Stored data entries:
------------------------------
(* ===== verification/Tunnel.v ===== *)
(** * The tunnel: the layers of a served stream, composed

    After the FakeTLS handshake, [ServeConn] of mtglib/proxy.go stacks the layers
    of a stream: the client's socket under [tls.New(conn, true, false)], under the
    shaping connection of the doppelganger, under the obfuscated connection that
    [doObfuscatedHandshake] returns; on the other side the obfuscated connection
    to a data centre.  [relay.Relay] copies between the two.  This file composes
    the models of these layers and shows what the client and the data centre
    see of each other. *)

From S2P Require Import Prelude GoTime GoIO TLS Obfuscation Frame MiddleStream Doppel.

Section tunnel.
Context {crypto : Crypto} {cipher : BlockCipher} {laws : BlockCipherLaws}.

(** ** The handshake *)

(** [io.ReadFull] over the record connection; every read gives a byte, so [n] is
    enough fuel. *)
Fixpoint conn_read_full (fuel n : nat) (acc : list byte) (c : tlsConn) : option (res (list byte) * tlsConn) :=
  if (n =? 0)%nat then Some (Ok acc, c) else
  match fuel with
  | O => None
  | S fuel =>
      '(r, c) ← Conn_Read (read_fuel c) n c;
      match r with
      | Fail e => Some (Fail (if bool_decide (acc = []) then e else if bool_decide (e = EOF) then ErrUnexpectedEOF else e), c)
      | Ok l => conn_read_full fuel (n - length l) (acc ++ l) c
      end
  end.

(** [doObfuscatedHandshake]: [ReadHandshake] with the key that was matched, over
    the record connection (the shaping layer reads it directly). *)
Definition doObfuscatedHandshake (matchedSecretKey : list byte) (c : tlsConn) : option (res (Z * obfConn) * tlsConn) :=
  '(r, c) ← conn_read_full hfLen hfLen [] c;
  Some (wrap_err "cannot process client handshake"
          match r with
          | Fail e => Fail (Wrap "cannot read frame" e)
          | Ok frame => (ReadHandshake (Some matchedSecretKey) (buffer frame)).1
          end, c).

(** ** The relay *)

(** The rounds of [io.CopyBuffer] from the client to the data centre, with the
    sizes of the buffers: the plain pieces, the bytes written to the data
    centre's socket, and the error that ended the copying. *)
Fixpoint upload (ns : list nat) (c : tlsConn) (client telegram : obfConn) : option (list (list byte) * list byte * option goerr) :=
  match ns with
  | [] => Some ([], [], None)
  | n :: ns =>
      '(x, c) ← Conn_Read (read_fuel c) n c;
      match x with
      | Fail e => Some ([], [], Some e)
      | Ok l =>
          let '(p, _, client) := obf_Read client l None in
          let '(q, telegram) := obf_Write telegram p in
          '(ps, qs, e) ← upload ns c client telegram; Some (p :: ps, q ++ qs, e)
      end
  end.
------------------------------
Return only the lines above that run from the opening line through the line containing "of a stream: the", exactly as written.

(* ===== verification/Tunnel.v ===== *)
(** * The tunnel: the layers of a served stream, composed

    After the FakeTLS handshake, [ServeConn] of mtglib/proxy.go stacks the layers
    of a stream: the client's socket under [tls.New(conn, true, false)], under the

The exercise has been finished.